Proportional hazards models is a term used in statistics to refer to a type of regression analysis that estimates the relationship between a set of predictors and an event of interest, such as death or illness. The spelling of the word "proportional" is /prəˈpɔːʃ(ə)nəl/, with primary stress on the second syllable and secondary stress on the fourth syllable. The word "hazards" is spelled /ˈhæzədz/, with primary stress on the first syllable and no secondary stress. Together, the term is pronounced /prəˈpɔːʃ(ə)nəl ˈhæzədz ˈmɒd(ə)lz/.
Proportional hazards models, also known as Cox regression models, are statistical models used in survival analysis to study the relationship between covariates and the time to an event of interest. This type of model allows researchers to analyze how different factors impact the risk or hazard of an event occurring over time.
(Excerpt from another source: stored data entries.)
(** ** [main] *)

(** The two lines [main] prints itself. *)
Inductive main_line : Type :=
  | LMissingEnvironment
  | LFatal (e : exn).

(** What a whole invocation does: the events of [sync] and the lines of
    [main]. *)
Inductive main_event : Type :=
  | InSync (ev : event)
  | InMain (l : main_line).

(** [not v] for the optional string [os.getenv] returns. *)
Definition unset (v : option string) : bool :=
  match v with
  | None => true
  | Some s => String.eqb s ""
  end.

Section Main.

(** The provider as [CloudflareAPI(api_token, zone_id)] reaches it, the
    environment, and the collaborators of [DNSSync]. *)
Context {P : Type}.
Variable http_list_as :
  string → string → P → result (list (gmap string scalar)) * P.
Variable http_write_as :
  string → string → request → P → result (gmap string scalar) * P.
Variable getenv : string → option string.
Variable git_diff : string → result string.
Variable git_show : string → result string.
Variable read_file : string → result string.
Variable yaml_safe_load : string → result pyval.

(** [main]: the exit status of the process ([sys.exit(1)] or the normal
    end of the script), the provider afterwards, and the events. *)
Definition main (p : P) : nat * P * list main_event :=
  let api_token := getenv "CLOUDFLARE_API_TOKEN" in
  let zone_id := getenv "CLOUDFLARE_ZONE_ID" in
  if unset api_token || unset zone_id then
    (1%nat, p, [InMain LMissingEnvironment])
  else
    let token := default "" api_token in
    let zone := default "" zone_id in
    match sync (http_list_as token zone) (http_write_as token zone)
               git_diff git_show read_file yaml_safe_load "records"
               (State p []) with
    | (inr _, s) => (0%nat, provider s, InSync <$> trace s)
    | (inl e, s) =>
        (1%nat, provider s, (InSync <$> trace s) ++ [InMain (LFatal e)])
    end.

End Main.

(** The outcome line after a provider call: the success line, or the error
    the provider answered with. *)
Definition line_after {A} (r : result A) (success : line) : line :=
  match r with
  | inr _ => success
  | inl e => LError e
  end.

(** ** Counting provider calls *)

Module Calls.

(** The requests that change the zone. *)
Definition is_write (ev : event) : bool :=
  match ev with
  | ECall (PostRecord _) | ECall (PatchRecord _ _) | ECall (DeleteRecord _) => true
  | _ => false
  end.




Definition writes (evs : list event) : nat :=
  List.length (List.filter is_write evs).


(** The writes among the events of a whole invocation. *)
Definition main_writes (evs : list main_event) : nat :=
  List.length
    (List.filter (fun ev => match ev with
                            | InSync e => is_write e
                            | InMain _ => false
                            end) evs).


(** A computation that raises nothing but what the provider answered to
    one of its requests. *)
Definition provider_only {P A}
    (http_write : request → P → result (gmap string scalar) * P)
    (m : M P A) : Prop :=
  ∀ s e s1, m s = (inl e, s1) → ∃ r p, fst (http_write r p) = inl e.

(** A live record with the three keys [sync] reads from it. *)
Definition live_ok (cf : gmap string scalar) : Prop :=
  is_Some (cf !! "name") ∧ is_Some (cf !! "type") ∧ is_Some (cf !! "id").

(** The fields [create_record] and [update_record] send. *)
Definition sent_fields : list string :=
  ["type"; "name"; "content"; "ttl"; "proxied"; "priority"].

End Calls.

(** ** Concrete records and reports used as test inputs *)

Module Sample.

(** A definition with only the required fields. *)
Definition api_def : gmap string scalar :=
  {[ "name" := SStr "api.example.com"; "type" := SStr "A";
     "content" := SStr "1.2.3.4" ]}.

(** The live record of the provider for the same identity. *)
Definition api_live : gmap string scalar :=
  {[ "id" := SStr "rec-1"; "name" := SStr "api.example.com";
     "type" := SStr "A"; "content" := SStr "1.2.3.4";
     "ttl" := SInt 3600; "proxied" := SBool false ]}.

Definition mail_live : gmap string scalar :=
  {[ "id" := SStr "rec-2"; "name" := SStr "example.com";
     "type" := SStr "MX"; "content" := SStr "mail.example.com";
     "ttl" := SInt 3600; "proxied" := SBool false; "priority" := SInt 10 ]}.

(** A definition of type A that nevertheless carries a priority. *)
Definition api_def_with_priority : gmap string scalar :=
  <["priority" := SInt 10]> api_def.

(** One line of [git diff --name-status]. *)
Definition report_line (status path : string) : string :=
  status +:+ String tab path +:+ String newline "".




(** An MX definition without a priority. *)
Definition mail_def : gmap string scalar :=
  {[ "name" := SStr "example.com"; "type" := SStr "MX";
     "content" := SStr "mail.example.com" ]}.

(** The last definition of a record whose file was deleted. *)
Definition old_def : gmap string scalar :=
  {[ "name" := SStr "old.example.com"; "type" := SStr "A";
     "content" := SStr "5.6.7.8" ]}.

(** A small world: the files of the working tree, the one file of the
    previous commit, a YAML parser that knows their texts, and a provider
    that holds two records and counts the writes it accepts. *)
Definition read_file (path : string) : result string :=
  if String.eqb path "records/api.yaml" then ok "api"
  else if String.eqb path "records/mail.yaml" then ok "mail"
  else if String.eqb path "records/broken.yaml" then ok "broken"
  else if String.eqb path "records/note.yaml" then ok "name type content"
  else if String.eqb path "records/empty.yaml" then ok ""
  else raise (ExternalError "FileNotFoundError").

Definition git_show (path : string) : result string :=
  if String.eqb path "records/old.yaml" then ok "old"
  else raise CalledProcessError.

Definition yaml_safe_load (text : string) : result pyval :=
  if String.eqb text "api" then ok (Dict api_def)
  else if String.eqb text "mail" then ok (Dict mail_def)
  else if String.eqb text "old" then ok (Dict old_def)
  else if String.eqb text "broken" then ok (Dict (delete "content" api_def))
  else if String.eqb text "" then ok (Scalar SNone)
  else ok (Scalar (SStr text)).

Definition snapshot : list (gmap string scalar) := [mail_live; api_live].

Definition http_list (writes : nat)
  : result (list (gmap string scalar)) * nat :=
  (ok snapshot, writes).

Definition http_write (r : request) (writes : nat)
  : result (gmap string scalar) * nat :=
  (ok ∅, S writes).

(** One deleted file, one added file and three modified files, of which
    one lacks [content]. *)
Definition run_report : string :=
  report_line "D" "records/old.yaml" +:+ report_line "A" "records/api.yaml"
  +:+ report_line "M" "records/mail.yaml"
  +:+ report_line "M" "records/broken.yaml"
  +:+ report_line "M" "records/note.yaml".

Definition git_diff (base : string) : result string := ok run_report.

Definition run_changes : changeset :=
  Changes {["records/api.yaml"]}
          ({["records/mail.yaml"]} ∪ {["records/broken.yaml"]}
           ∪ {["records/note.yaml"]})
          {["records/old.yaml"]}.

Definition run : result unit * state nat :=
  sync http_list http_write git_diff git_show read_file yaml_safe_load
       "records" (State 0%nat []).


Definition http_list_down (writes : nat)
  : result (list (gmap string scalar)) * nat :=
  (raise (ExternalError "HTTPError"), writes).

Definition old_live : gmap string scalar :=
  <["id" := SStr "rec-3"]> old_def.


Definition getenv (name : string) : option string :=
  if String.eqb name "CLOUDFLARE_API_TOKEN" then Some "token"
  else if String.eqb name "CLOUDFLARE_ZONE_ID" then Some "zone"
  else None.

Definition no_env (name : string) : option string := None.

End Sample.

(** * Properties *)

(** ** Python equality *)


Lemma py_eq_str s t : py_eq (SStr s) (SStr t) = true ↔ s = t.
Proof. simpl. apply String.eqb_eq. Qed.

Lemma py_eq_str_false s t : py_eq (SStr s) (SStr t) = false ↔ s ≠ t.
Proof. simpl. apply String.eqb_neq. Qed.

Lemma py_eq_none_l v : py_eq SNone v = true ↔ v = SNone.
Proof. destruct v; simpl; split; congruence. Qed.

Lemma py_eq_none_r v : py_eq v SNone = true ↔ v = SNone.
Proof. destruct v; simpl; split; congruence. Qed.

Lemma in_mx_srv_str v :
  in_mx_srv v = true ↔ v = SStr "MX" ∨ v = SStr "SRV".
Proof.
  unfold in_mx_srv. rewrite orb_true_iff.
  destruct v as [| b | z | s]; simpl;
    try (split; [intros [?|?]; discriminate | intros [?|?]; discriminate]).
  split.
  - intros [H|H]; apply String.eqb_eq in H; subst; auto.
  - intros [H|H]; injection H as ->; auto.
Qed.

(** ** The diff evaluator *)

Lemma fields_differ_dict (y cf : gmap string scalar) :
  fields_differ ["content"; "ttl"; "proxied"] (Dict y) cf
  = ok (py_ne (DiffSpec.field y "content") (DiffSpec.field cf "content")
        || py_ne (DiffCode.ttl_of y) (DiffCode.ttl_of cf)
        || py_ne (DiffSpec.proxied_of y) (DiffSpec.proxied_of cf)).
Proof.
  unfold fields_differ, py_get, mbind, result_bind, ok.
  unfold default_ttl, default_proxied. simpl String.eqb. cbv iota.
  change (dict_get ?r ?k) with (DiffSpec.field r k).
  unfold DiffCode.ttl_of, DiffSpec.proxied_of, py_or.
  destruct (py_ne (DiffSpec.field y "content") _); [done |].
  destruct (py_ne (if truthy (DiffSpec.field y "ttl") then _ else _) _); [done |].
  destruct (DiffSpec.field y "proxied"), (DiffSpec.field cf "proxied");
    simpl; try done; match goal with |- context [py_ne ?a ?b] => by destruct (py_ne a b) end.
Qed.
In a proportional hazards model, it is assumed that the ratio of hazards (or risks) between any two individuals remains constant over time. This means that the hazard function for each individual is proportional to a baseline hazard function, which represents the hazard in the absence of any covariates. The model estimates the effect of covariates on the hazard by determining the hazard ratio (HR), which represents the multiplicative change in the hazard for a unit change in the covariate.
The covariates in a proportional hazards model can include individual characteristics, environmental factors, or treatment interventions, among others. These covariates are often categorized as either time-independent or time-dependent. Time-independent covariates are fixed characteristics that do not change over time, such as age or sex. Time-dependent covariates can vary over time, such as changes in treatment or exposure status.
Proportional hazards models provide a valuable tool in survival analysis as they allow researchers to examine the impact of different factors on the time to an event while adjusting for the effects of other covariates. They are widely used in various fields, including medical research, epidemiology, and social sciences, to explore the timing and risk factors associated with events such as diseases, mortality, or failure in engineering or business settings.